Once you have all of the details complete, it is time to start sketching the levels out. How do you want the screens to appear? What will the interfaces look like? This doesn't have to be precise just yet ... but it should give you a realistic idea of what the final versions will look like. I tend to break out my calculator and estimate positions at this point also. I have actually ran out of room while creating the menu screen before. This was my own fault for not calculating the largest size my text could be and it took a few hours to re-do everything. Don't make the same mistake, plan ahead.

The final stage is just sort of a clean-up phase. I like to go back and make sure that everything is the way I want it to be. Take a few days break from your game beforehand.

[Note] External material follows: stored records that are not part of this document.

Lemma capacityTimeout_inv delay i now read w : inv w -> inv (capacityTimeout delay i now read w).
Proof.
  intros Hi. unfold capacityTimeout. destruct (cap w) as [hc|] eqn:Hc; [|done].
  destruct (HostCapacity.timeouts hc !! i) as [[k h]|] eqn:Ht; [|done].
  pose proof (b_wait _ (i_base _ Hi)) as [Hcap Hwait].
  pose proof (HostCapacity.fireTimeout_inv i hc (Hcap _ Hc)) as Hinv.
  cbv zeta. destruct (_ && _) eqn:E.
  - apply acquired_inv; [|exact (i_drain _ Hi)].
    base_by (i_base _ Hi). split; [by intros ? [= <-] | done].
  - apply (set_cap_inv hc); auto. intros k' Hk Hl. apply HostCapacity.live_fireTimeout; [done|].
    intros h' Heq. rewrite Ht in Heq. injection Heq as -> ->. destruct Hl as (y & Hy & Ha).
    rewrite Hy, Ha in E. simpl in E. by rewrite bool_decide_eq_true_2 in E.
Qed.

End Armed.

Ltac base_by H := constructor; [try exact (b_runs _ _ H) | try exact (b_timers _ _ H)
  | try exact (b_pumps _ _ H) | try exact (b_wait _ _ H)].

Lemma hostTurn_inv delay now read w : inv true w -> inv true (hostTurn delay now read w).
Proof.
  intros [H Hd Hw]. unfold hostTurn. destruct (pumpScheduled (pumps w)) eqn:Hs; [|done]. simpl.
  assert (forall w', inv false w' -> inv true (set_pumps (pumpRearm (pumps w')) w')) as Hrearm.
  { intros w' [H' Hd' Hw']. constructor; [|exact Hd' | exact Hw'].
    base_by H'. destruct (b_pumps _ _ H') as [_ Hf].
    unfold pumpRearm, armHostPump. split; simpl.
    - intros _. destruct (pumpQueue (pumps w')) eqn:E; [by rewrite E|].
      by destruct (pumpScheduled (pumps w')) eqn:E'.
    - destruct (pumpQueue (pumps w')) eqn:E; [by rewrite E|].
      destruct (pumpScheduled (pumps w')) eqn:E'; simpl; rewrite ?E; done. }
  destruct (b_pumps _ _ H) as [_ Hf]. unfold pumpTurn.
  destruct (pumpQueue (pumps w)) as [|o rest] eqn:Hq.
  { apply Hrearm. constructor; [|exact Hd | exact Hw]. base_by H. done. }
  destruct (Nat.eqb_spec o me) as [->|Hne]; simpl in Hf.
  - rewrite filter_cons_True in Hf by done. destruct (_ && _) eqn:E; [|done]. injection Hf as Hf.
    apply Hrearm, pump_inv; [|exact Hd]. base_by H. split; simpl; [done|]. by rewrite andb_false_r.
  - rewrite filter_cons_False in Hf by done.
    apply Hrearm. constructor; [|exact Hd | exact Hw]. base_by H. done.
Qed.

Lemma env_inv delay o w :
  match o with EnvPump _ | EnvCancelPumps _ | EnvCapacity _ => True | _ => False end ->
  inv true w -> inv true (run_op delay o w).
Proof.
  intros Ho Hi. pose proof Hi as [H Hd Hw]. destruct (b_pumps _ _ H) as [Ha Hf].
  destruct o as [| | | | | | | | | | | o|o|o]; try done; simpl.
  - destruct (Nat.eqb_spec o me) as [->|Hne]; [done|]. constructor; [|exact Hd | exact Hw].
    base_by H. unfold scheduleHostPump, armHostPump. split; simpl.
    + intros _ _. by destruct (pumpScheduled (pumps w)) eqn:E.
    + rewrite <- Hf. destruct (pumpScheduled (pumps w)); simpl;
        rewrite filter_app, (filter_cons_False _ o) by done; by rewrite app_nil_r.
  - destruct (Nat.eqb_spec o me) as [->|Hne]; [done|]. constructor; [|exact Hd | exact Hw].
    base_by H. split.
    + intros _ Hq. apply Ha; [done|]. intros E. apply Hq. simpl. by rewrite E.
    + cbn [pumps set_pumps]. rewrite cancelHostPumps_queue. by destruct (Nat.eqb_spec o me).
  - destruct (cap w) as [hc|] eqn:Hc; [|done]. destruct (foreign w o) eqn:Hfo; [|done].
    apply (set_cap_inv true hc); auto.
    + apply HostCapacity.run_op_inv. by apply (b_wait _ _ H).
    + intros k Hk Hl. destruct o as [f|f|f|v|i|h]; simpl in *; try done.
      * by apply HostCapacity.live_callTry.
      * by apply HostCapacity.live_acquireLane.
      * apply HostCapacity.live_acquireCancellableLane. by left.
      * apply HostCapacity.live_cancel; [done|]. intros ->. by rewrite bool_decide_eq_true_2 in Hfo.
      * by apply HostCapacity.live_release.
Qed.

Lemma controller_run_op_inv delay o w : inv true w -> inv true (run_op delay o w).
Proof.
  intros Hi. destruct o; try (by apply env_inv); simpl;
    auto using enqueue_inv, updateMaxConcurrent_inv, setEnabled_inv, close_inv, whenDrained_inv,
      hostTurn_inv, settle_inv, fireRetry_inv, releaseStartGate_inv, capacityTimeout_inv.
  by apply finish_spec.
Qed.

Lemma initial_inv w : initial w -> inv true w.
Proof.
  intros ((n & st & Hn) & Hme & Ha & Hcap & Ht & Hr & _). unfold newController in Hn.
  destruct (newQueue n) as [q|] eqn:Hq; [|done]. injection Hn as Hn.
  pose proof (newQueue_wf n q Hq) as Hwf.
  assert (pending q = [] /\ running q = []) as [Hp Hrun].
  { unfold newQueue in Hq. destruct (validateMaxConcurrent n); [|done]. by injection Hq as <-. }
  constructor.
  - constructor.
    + constructor; rewrite <- ?Hn, ?Hr; simpl; try done.
      * intros t. rewrite Hrun. split; [set_solver|]. intros (r & x & Hx & _). by rewrite lookup_empty in Hx.
      * intros r [x Hx]. by rewrite lookup_empty in Hx.
    + constructor; rewrite <- ?Hn, ?Ht, ?Hr; simpl; try done.
      * intros t k. rewrite lookup_empty. split; [done|]. intros (l & d & Hx). by rewrite lookup_empty in Hx.
      * intros k [x Hx]. by rewrite lookup_empty in Hx.
      * intros k [x Hx]. by rewrite lookup_empty in Hx.
    + split; [done|]. rewrite <- Hn. simpl. apply filter_nil_iff. intros x Hx ->. done.
    + split; [intros hc Hc; apply HostCapacity.reachable_inv; auto|]. by rewrite <- Hn.
  - intros _. by rewrite <- Hn.
  - intros _ _ _ Hne. destruct Hne. rewrite <- Hn. by apply peek_pending_nil.
Qed.

Lemma controller_reachable_inv delay w : reachable delay w -> inv true w.
Proof. induction 1; eauto using initial_inv, controller_run_op_inv. Qed.

(** *** After [close] *)

Definition ended (d : list (string * AppTaskDispatch)) (w : world) : Prop :=
  closed (ctl w) = true /\ dispatched w = d.

Lemma ended_schedulePump d w : ended d w -> ended d (schedulePump w).
Proof. intros [Hc Hd]. unfold schedulePump. rewrite Hc, orb_true_r. done. Qed.

Lemma ended_resolve d w : ended d w -> ended d (resolveDrainWaiters w).
Proof. unfold resolveDrainWaiters. by destruct (isDrained _). Qed.

Lemma ended_drop d w : ended d w -> ended d (dropCapacityWait w).
Proof. unfold dropCapacityWait. by destruct (cancelCapacityWait _), (cap w). Qed.

Lemma ended_releaseCapacity d h w : ended d w -> ended d (releaseCapacity h w).
Proof. unfold releaseCapacity. by destruct (cap w). Qed.

Lemma ended_enqueue delay t opts now read d w :
  ended d w -> ended d (enqueue delay t opts now read w).2.
Proof. intros [Hc Hd]. unfold enqueue. by rewrite Hc. Qed.

Lemma ended_finish r d w : ended d w -> ended d (finish r w).2.
Proof.
  intros He. unfold finish. destruct (runs w !! r) as [x|]; [|done].
  destruct (r_settled x); simpl; [|done]. destruct (complete _ _) as [[]]; simpl; [|done].
  apply ended_schedulePump, ended_resolve. destruct (r_release x); [|done]. by apply ended_releaseCapacity.
Qed.

Lemma ended_hostTurn delay now read d w : ended d w -> ended d (hostTurn delay now read w).
Proof.
  intros [Hc Hd]. unfold hostTurn, pumpTurn. destruct (pumpScheduled (pumps w)); simpl; [|done].
  destruct (pumpQueue (pumps w)) as [|o rest]; [done|]. destruct (Nat.eqb o me); [|done].
  unfold pump. simpl. by rewrite Hc.
Qed.

Lemma ended_capacityTimeout delay i now read d w :
  ended d w -> ended d (capacityTimeout delay i now read w).
Proof.
  intros He. unfold capacityTimeout. destruct (cap w) as [hc|]; [|done].
  destruct (_ !! i) as [[k h]|]; [|done]. cbv zeta. destruct (_ && _); [|done].
  unfold acquired. cbv zeta. simpl. rewrite (proj1 He). simpl.
  apply ended_resolve, ended_releaseCapacity. done.
Qed.

Lemma ended_settle delay r failed d w : ended d w -> ended d (settle delay r failed w).
Proof.
  intros [Hc Hd]. unfold settle. destruct (runs w !! r) as [x|]; [|done].
  destruct (r_settled x); [done|]. destruct failed; [|done].
  unfold recordFailure. simpl. by rewrite Hc.
Qed.

Lemma ended_run_op delay o d w : ended d w -> ended d (run_op delay o w).
Proof.
  intros He. pose proof He as [Hc Hd]. destruct o; simpl;
    auto using ended_enqueue, ended_hostTurn, ended_settle, ended_finish, ended_capacityTimeout.
  - unfold updateMaxConcurrent. by rewrite Hc.
  - unfold setEnabled. by rewrite Hc.
  - unfold close. apply ended_resolve.
    assert (forall w', ended d w' -> ended d (upd (fun c => set_retry (failures c) (retryTimers c) ∅ c) w'))
      as Hr by done. by apply Hr, ended_drop.
  - unfold whenDrained. by destruct (isDrained _).
  - unfold fireRetry. destruct (_ !! t) as [[[]]|]; [|done]. by apply ended_enqueue.
  - unfold releaseStartGate. by apply ended_schedulePump, ended_resolve.
  - by destruct (Nat.eqb _ _).
  - by destruct (Nat.eqb _ _).
  - destruct (cap w); [|done]. by destruct (foreign w o).
Qed.

Lemma ended_run_ops delay ops d w : ended d w -> ended d (run_ops delay ops w).
Proof. revert w. induction ops as [|o ops IH]; intros w He; [done|]. by apply IH, ended_run_op. Qed.

Lemma reachable_run_ops delay ops w : reachable delay w -> reachable delay (run_ops delay ops w).
Proof. revert w. induction ops as [|o ops IH]; intros w Hr; [done|]. by apply IH, reach_op. Qed.

(** ** Properties *)

(** C1.  No wake is lost: whenever an open, enabled, started controller has a
    task its queue would select, either its pump is in the armed Host pump
    queue, or it holds a live acquisition of the Host capacity, or the retry
    timer of a pending task is armed, whatever the other Apps do in between. *)
Theorem controller_no_lost_wakeup delay w :
  reachable delay w ->
  closed (ctl w) = false -> enabled (ctl w) = true -> startReady (ctl w) = true ->
  peekNext (ctl w) <> None ->
  (me ∈ pumpQueue (pumps w) /\ pumpScheduled (pumps w) = true) \/
  (exists hc k, cap w = Some hc /\ cancelCapacityWait (ctl w) = Some k /\ HostCapacity.live k hc) \/
  (exists t n l d, t ∈ pending (queue_ (ctl w)) /\ retryTimers (ctl w) !! t = Some n /\
     timers w !! n = Some (t, l, d)).
Proof.
  intros Hr Hc He Hs Hn. destruct (controller_reachable_inv delay w Hr) as [H _ Hw].
  destruct (Hw Hc He Hs Hn) as [Hsch|[Hwt|(t & Ht & n & Hrt)]].
  - left. destruct (b_pumps _ _ H) as [Ha Hf]. rewrite Hc, Hsch in Hf. simpl in Hf.
    assert (me ∈ pumpQueue (pumps w)) as Hin.
    { apply (list_elem_of_filter (fun o => o = me)). rewrite Hf. set_solver. }
    split; [done|]. apply Ha; [done|]. intros E. rewrite E in Hin. set_solver.
  - right. left. destruct (b_wait _ _ H) as [_ Hw']. rewrite Hwt in Hw'. naive_solver.
  - right. right. destruct (proj1 (to_iff _ _ _ _ _ (b_timers _ _ H) t n) Hrt) as (l & d & Hd). eauto 8.
Qed.

(** C34.  The queue's running tasks are exactly the reconciliations in flight,
    each task in at most one; so the [finally] clause never fails to complete
    its task; every retry entry is exactly one armed timer, and a task whose
    pass has not settled has no retry armed. *)
Theorem controller_single_flight delay w :
  reachable delay w ->
  (forall t, t ∈ running (queue_ (ctl w)) <-> exists r x, runs w !! r = Some x /\ r_task x = t) /\
  (forall r1 r2 x1 x2, runs w !! r1 = Some x1 -> runs w !! r2 = Some x2 ->
     r_task x1 = r_task x2 -> r1 = r2) /\
  (forall r, (finish r w).1 = Ok tt) /\
  (forall t n, retryTimers (ctl w) !! t = Some n <-> exists l d, timers w !! n = Some (t, l, d)) /\
  (forall r x, runs w !! r = Some x -> r_settled x = false -> retryTimers (ctl w) !! r_task x = None).
Proof.
  intros Hr. pose proof (controller_reachable_inv delay w Hr) as Hi. pose proof (i_base _ _ Hi) as H.
  split_ands.
  - apply (b_runs _ _ H).
  - apply (b_runs _ _ H).
  - intros r. by apply (finish_spec true).
  - apply (b_timers _ _ H).
  - apply (b_timers _ _ H).
Qed.

(** [close] is final: whatever happens later, a closed controller
    dispatches nothing more, arms no retry timer, has no pump in the Host queue
    and no capacity wait, and once the last pass is over nobody is left waiting
    for [whenDrained]. *)
Theorem controller_close_is_final delay w ops :
  reachable delay w -> closed (ctl w) = true ->
  let w' := run_ops delay ops w in
  closed (ctl w') = true /\ dispatched w' = dispatched w /\ timers w' = ∅ /\
  me ∉ pumpQueue (pumps w') /\ cancelCapacityWait (ctl w') = None /\
  (startReady (ctl w') = true -> runs w' = ∅ -> drainWaiters (ctl w') = []).
Proof.
  intros Hr Hc w'. destruct (ended_run_ops delay ops (dispatched w) w (conj Hc eq_refl)) as [Hc' Hd'].
  fold w' in Hc', Hd'.
  destruct (controller_reachable_inv delay w' (reachable_run_ops delay ops w Hr)) as [H Hd _].
  split_ands; auto.
  - destruct (b_timers _ _ H) as [Hiff _ _ Hcl _]. apply map_empty. intros n.
    destruct (timers w' !! n) as [[[t l] d]|] eqn:E; [|done].
    assert (retryTimers (ctl w') !! t = Some n) as Hx by (apply Hiff; eauto).
    by rewrite Hcl, lookup_empty in Hx.
  - intros Hin. destruct (b_pumps _ _ H) as [_ Hf]. rewrite Hc' in Hf. simpl in Hf.
    by apply (proj1 (filter_nil_iff _ _) Hf me Hin).
  - destruct (b_wait _ _ H) as [_ Hwt]. destruct (waitingForCapacity _); [|done].
    destruct Hwt as [Ho _]. by rewrite Hc' in Ho.
  - intros Hs Hruns. apply Hd. unfold isDrained. rewrite Hc', Hs. simpl.
    destruct (running (queue_ (ctl w'))) as [|t rest] eqn:E; [done|]. exfalso.
    destruct (proj1 (ro_running _ _ _ (b_runs _ _ H) t)) as (r & x & Hx & _); [rewrite E; set_solver|].
    by rewrite Hruns, lookup_empty in Hx.
Qed.

(** ** Witnesses *)

(** A started controller without Host capacity, one pass in flight and one task
    pending behind it. *)
Definition sample_start : world :=
  mkWorld (mkController (mkQueue [] ∅ ∅ [] ∅ [] ∅ ∅ ∅ ∅ ∅ 2) ∅ ∅ ∅ false false true true false
             None None None [] [] false ∅)
    (mkPumps [7%nat] true) None ∅ 0 ∅ 0 [].

Definition sample_ops : list op :=
  [OpEnqueue "a" no_options 10 (Ok (false, ∅)); OpEnqueue "b" no_options 11 (Ok (false, ∅));
   OpTurn 12 (Ok (false, ∅)); OpTurn 13 (Ok (false, ∅))].

Definition sample_world : world := run_ops None sample_ops sample_start.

This will give you a fresh viewpoint when you come back to it later on. Often times, you will stare at the document for so long that something extraordinarily simple will be glanced over and not included in your plan -- for instance, how many points everything is worth and the maximum number of points they can get ( Not that I have ever found out halfway through the game that the player could obtain more points than the maximum score allowed for, or anything like that ).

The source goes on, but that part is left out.